### What you will do
Reproduce precisely the lines of the listing below, starting with the line that contains "Module Normalise." and stopping after the line that contains "probe <- Normal players"; include nothing else.
+===+
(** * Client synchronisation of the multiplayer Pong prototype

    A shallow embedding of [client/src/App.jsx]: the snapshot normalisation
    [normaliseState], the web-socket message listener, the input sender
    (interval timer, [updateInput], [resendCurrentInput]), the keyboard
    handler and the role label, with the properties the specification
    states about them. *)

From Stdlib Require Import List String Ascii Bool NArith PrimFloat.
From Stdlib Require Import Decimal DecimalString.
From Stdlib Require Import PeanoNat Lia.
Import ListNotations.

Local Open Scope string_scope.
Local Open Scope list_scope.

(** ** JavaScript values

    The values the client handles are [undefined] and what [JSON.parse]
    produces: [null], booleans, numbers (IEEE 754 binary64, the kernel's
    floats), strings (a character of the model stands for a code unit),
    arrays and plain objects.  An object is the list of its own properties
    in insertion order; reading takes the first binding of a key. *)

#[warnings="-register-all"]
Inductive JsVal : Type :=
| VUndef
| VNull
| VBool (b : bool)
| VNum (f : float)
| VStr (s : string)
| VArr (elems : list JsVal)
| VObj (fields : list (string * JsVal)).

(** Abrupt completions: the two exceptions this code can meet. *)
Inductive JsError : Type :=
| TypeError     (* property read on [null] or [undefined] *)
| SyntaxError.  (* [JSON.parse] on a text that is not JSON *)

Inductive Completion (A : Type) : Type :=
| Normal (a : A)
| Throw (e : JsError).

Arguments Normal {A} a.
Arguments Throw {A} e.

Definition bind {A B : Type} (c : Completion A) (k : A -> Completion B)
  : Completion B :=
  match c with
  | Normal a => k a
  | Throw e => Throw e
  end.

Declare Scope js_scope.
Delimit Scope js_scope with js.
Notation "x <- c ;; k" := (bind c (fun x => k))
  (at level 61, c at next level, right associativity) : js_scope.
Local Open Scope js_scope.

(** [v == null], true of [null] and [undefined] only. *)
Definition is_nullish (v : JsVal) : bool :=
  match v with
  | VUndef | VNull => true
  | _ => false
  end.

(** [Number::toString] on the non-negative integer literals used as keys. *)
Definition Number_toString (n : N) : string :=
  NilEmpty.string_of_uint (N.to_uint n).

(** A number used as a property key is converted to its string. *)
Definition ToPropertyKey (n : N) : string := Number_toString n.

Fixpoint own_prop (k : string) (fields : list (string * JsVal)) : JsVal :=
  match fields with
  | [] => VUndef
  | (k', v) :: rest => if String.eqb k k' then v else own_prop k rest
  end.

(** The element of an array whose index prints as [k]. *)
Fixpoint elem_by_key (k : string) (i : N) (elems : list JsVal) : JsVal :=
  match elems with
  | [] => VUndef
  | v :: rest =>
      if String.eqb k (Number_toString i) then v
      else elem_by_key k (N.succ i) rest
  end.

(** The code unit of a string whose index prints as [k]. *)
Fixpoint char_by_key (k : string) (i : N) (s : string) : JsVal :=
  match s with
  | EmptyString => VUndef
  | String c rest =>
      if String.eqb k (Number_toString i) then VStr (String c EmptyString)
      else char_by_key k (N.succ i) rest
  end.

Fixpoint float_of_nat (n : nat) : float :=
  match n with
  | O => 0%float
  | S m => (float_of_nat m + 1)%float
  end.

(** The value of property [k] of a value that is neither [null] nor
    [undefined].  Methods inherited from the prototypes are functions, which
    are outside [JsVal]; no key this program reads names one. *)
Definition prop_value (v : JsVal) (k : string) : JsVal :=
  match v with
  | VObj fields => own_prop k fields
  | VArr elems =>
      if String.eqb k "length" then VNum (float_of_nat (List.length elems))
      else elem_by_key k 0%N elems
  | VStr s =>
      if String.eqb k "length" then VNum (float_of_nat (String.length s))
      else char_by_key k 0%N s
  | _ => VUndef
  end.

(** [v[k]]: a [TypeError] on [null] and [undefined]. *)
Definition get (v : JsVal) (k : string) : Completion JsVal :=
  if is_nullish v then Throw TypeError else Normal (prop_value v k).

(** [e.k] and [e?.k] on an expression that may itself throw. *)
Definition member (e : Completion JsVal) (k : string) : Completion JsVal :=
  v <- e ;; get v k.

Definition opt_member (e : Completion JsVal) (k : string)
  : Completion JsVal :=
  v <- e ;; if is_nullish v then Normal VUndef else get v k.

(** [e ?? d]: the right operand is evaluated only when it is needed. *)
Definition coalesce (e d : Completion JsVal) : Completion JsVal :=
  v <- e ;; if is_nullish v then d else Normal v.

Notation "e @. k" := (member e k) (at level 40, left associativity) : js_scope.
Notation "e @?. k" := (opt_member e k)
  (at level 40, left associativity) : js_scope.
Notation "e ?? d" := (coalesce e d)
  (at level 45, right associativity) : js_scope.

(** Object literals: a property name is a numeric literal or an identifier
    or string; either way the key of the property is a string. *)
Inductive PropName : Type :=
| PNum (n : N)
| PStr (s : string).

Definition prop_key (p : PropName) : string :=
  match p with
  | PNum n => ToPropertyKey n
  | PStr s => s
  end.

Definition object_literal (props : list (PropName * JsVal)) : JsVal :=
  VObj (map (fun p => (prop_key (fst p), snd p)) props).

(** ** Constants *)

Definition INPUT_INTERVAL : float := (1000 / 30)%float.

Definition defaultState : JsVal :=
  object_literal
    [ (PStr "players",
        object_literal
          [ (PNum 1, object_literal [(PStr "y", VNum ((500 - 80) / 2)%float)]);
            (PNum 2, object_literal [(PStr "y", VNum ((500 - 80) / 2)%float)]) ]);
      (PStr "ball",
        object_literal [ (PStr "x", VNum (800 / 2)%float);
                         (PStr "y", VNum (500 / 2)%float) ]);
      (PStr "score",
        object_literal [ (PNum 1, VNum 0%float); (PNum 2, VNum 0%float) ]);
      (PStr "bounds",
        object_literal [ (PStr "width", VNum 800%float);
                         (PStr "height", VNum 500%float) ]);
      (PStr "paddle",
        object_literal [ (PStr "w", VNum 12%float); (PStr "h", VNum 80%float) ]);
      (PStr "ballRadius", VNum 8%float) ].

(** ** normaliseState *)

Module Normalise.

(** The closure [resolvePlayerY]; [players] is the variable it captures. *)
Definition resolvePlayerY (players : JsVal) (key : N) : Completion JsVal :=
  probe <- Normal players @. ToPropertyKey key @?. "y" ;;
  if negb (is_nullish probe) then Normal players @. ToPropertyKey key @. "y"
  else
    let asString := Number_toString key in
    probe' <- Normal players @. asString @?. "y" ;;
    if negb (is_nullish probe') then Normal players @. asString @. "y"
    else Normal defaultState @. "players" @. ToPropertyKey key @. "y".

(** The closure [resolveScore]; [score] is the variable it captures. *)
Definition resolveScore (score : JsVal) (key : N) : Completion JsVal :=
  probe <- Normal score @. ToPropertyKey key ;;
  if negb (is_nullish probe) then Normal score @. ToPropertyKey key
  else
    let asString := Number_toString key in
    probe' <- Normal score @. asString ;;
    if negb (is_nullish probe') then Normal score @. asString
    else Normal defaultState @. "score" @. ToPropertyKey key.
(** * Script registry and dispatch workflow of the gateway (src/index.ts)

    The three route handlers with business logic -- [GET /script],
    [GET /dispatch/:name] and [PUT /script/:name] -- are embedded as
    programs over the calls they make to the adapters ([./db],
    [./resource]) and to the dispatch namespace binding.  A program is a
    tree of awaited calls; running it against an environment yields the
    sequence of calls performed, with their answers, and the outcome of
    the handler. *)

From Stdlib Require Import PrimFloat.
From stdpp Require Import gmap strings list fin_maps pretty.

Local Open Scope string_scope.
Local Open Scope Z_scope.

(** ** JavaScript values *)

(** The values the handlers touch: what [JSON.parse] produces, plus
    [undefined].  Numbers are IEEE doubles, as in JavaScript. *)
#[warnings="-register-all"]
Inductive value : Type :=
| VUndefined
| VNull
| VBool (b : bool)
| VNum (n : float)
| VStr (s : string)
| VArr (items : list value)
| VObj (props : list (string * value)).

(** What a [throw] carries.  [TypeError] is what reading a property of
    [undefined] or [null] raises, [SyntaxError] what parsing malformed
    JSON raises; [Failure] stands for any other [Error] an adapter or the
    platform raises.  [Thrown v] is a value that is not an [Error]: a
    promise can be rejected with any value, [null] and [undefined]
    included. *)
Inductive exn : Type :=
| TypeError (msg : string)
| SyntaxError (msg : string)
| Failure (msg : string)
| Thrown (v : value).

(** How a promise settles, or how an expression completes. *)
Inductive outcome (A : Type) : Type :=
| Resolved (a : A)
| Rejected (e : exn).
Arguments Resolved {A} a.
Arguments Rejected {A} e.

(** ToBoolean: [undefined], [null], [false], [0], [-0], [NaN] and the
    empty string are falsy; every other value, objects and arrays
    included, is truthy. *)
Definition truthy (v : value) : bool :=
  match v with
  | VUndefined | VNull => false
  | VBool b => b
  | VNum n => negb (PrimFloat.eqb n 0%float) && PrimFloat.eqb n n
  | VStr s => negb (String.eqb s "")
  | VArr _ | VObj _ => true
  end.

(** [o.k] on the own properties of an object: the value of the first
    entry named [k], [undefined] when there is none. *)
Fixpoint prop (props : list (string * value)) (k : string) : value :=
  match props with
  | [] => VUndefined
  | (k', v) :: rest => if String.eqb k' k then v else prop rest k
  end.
+===+
### Reply
Module Normalise.

(** The closure [resolvePlayerY]; [players] is the variable it captures. *)
Definition resolvePlayerY (players : JsVal) (key : N) : Completion JsVal :=
  probe <- Normal players @. ToPropertyKey key @?. "y" ;;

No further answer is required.